Jagi Vasudev – My Impressions
The “Sadhguru” Jagi Vasudev is more of a new age thinker than an enlightened sage (that his title makes him out to be).
Though his personality failed to impress me, what did impress me is the efficiency with which he ran his organization, and his approach of integrating nature with yoga which was quite refreshing compared with series unsuccessful or half-baked attempts by other recent “gurus”.
But then why care about his personality? I suppose the problem lies with us, where we project people into gurus and then try to find personality flaws (let alone character flaws). I think character/personality are as irrelevant as the personal attributes of say Andrew Grove (he chairman and founder of Intel) and the success Intel. As long as one looks at Jagi Vasudev (and other “gurus”) as any other person like you and I (or as a business venture), then one can appreciate that he has been very successful and far reaching his environmental efforts.

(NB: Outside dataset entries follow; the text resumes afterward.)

(* ===== verification/BlockTheorems.v ===== *)
(** * Theorems on blocks

    Encodings, bloom filters, the roots of lists, processing, assembly and
    production of blocks; each with an instance on the concrete state. *)

From S2P Require Import Prelude BigMath Params Analysis Memory Rlp RlpStream RlpTyped Interfaces Heap Machine Gas Instructions JumpTable Precompiles Evm.
From S2P Require Import TrieEncoding Trie TrieTree TrieHash TrieRep TrieCommit TrieMap TrieSpec.
From S2P Require Import Header StateTransition Transaction TxLaws Receipt ReceiptLaws Block BlockCodec Ethash EthashLaws.
From S2P Require Import VmLaws VmLoop TransitionLaws.
From S2P Require Import StateDB CoreEvm StateEq StateRevert StateHistory StateSpec StateStorage StateFinalise StateVm StateBlock.
From S2P Require Import BlockProcessor BlockLaws Concrete ConcreteVm.

Section Codecs.
Context {CRY : Crypto}.

(** C37: Decoding the encoding of a block, with its transactions and uncles, or of a transaction
    gives it back, without the cached senders and with the same hash. *)
Theorem blocks_roundtrip (b : Block) : block_ok b → is_u64 (zlen (rlp (val_of extblock_typ (block_gval b)))) →
  ∃ bs, Block_EncodeRLP b = Ok bs ∧ Block_DecodeRLP bs = Some (fresh_block b) ∧
    Block_Hash (fresh_block b) = Block_Hash b ∧
    ∀ tx, tx ∈ b_transactions b → is_u64 (zlen (rlp (val_of txdata_typ (txdata_gval (tx_data tx))))) →
      Transaction_DecodeRLP (GetRlp_tx tx) = Some (fresh_tx tx).
Proof.
  intros Hb Hu. pose proof (block_typed b Hb) as [Hty Hd].
  destruct (typed_roundtrip _ _ extblock_typ_ok Hty Hu) as (bs & s & E & D). exists bs.
  split; [exact E|]. split; [unfold Block_DecodeRLP; by rewrite D|]. split; [done|].
  intros tx Htx Hl. pose proof (proj1 (Forall_forall _ _) (bk_txs _ Hb) tx Htx) as Hok.
  by apply tx_roundtrip.
Qed.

I’ve also read some of his writings (like his book “Flowers on the Path”, articles, and talks) and felt some of it was simply just not mature (compared with material from spiritual masters like Ramana Maharshi, Swami Vivekananda, Osho, Bhagavad Gita…). His analogies are quite off tangent, if not a bit outmoded, weird, and often times downright corny. He is very unassuming — but sometimes I feel he overdoes it (if you overdo your unassumingness, is it still being unassuming??).
But no matter, I like what he and his organization is doing (which by the way seems to be very well run, efficient, organized). He has a way of attracting passionate, sincere, dedicated people to do charitable work – like protecting the environment.
Why even the criticism? well simply put, anyone with a title of “sadhguru” is asking for it (that title is traditionally reserved for the über-guru; it’s enough that there are so many gurus; but now sadhgurus also?). I believe the ability of Hindu culture to consistently produce razor sharp spiritual giants (monks, gurus, sages,…) lies in the fact that there is no dearth of intense scrutiny. Quality control. Like Mata Amritanandamayi says, nations will crumble if people don’t criticize their leaders (her response when she was asked about criticism).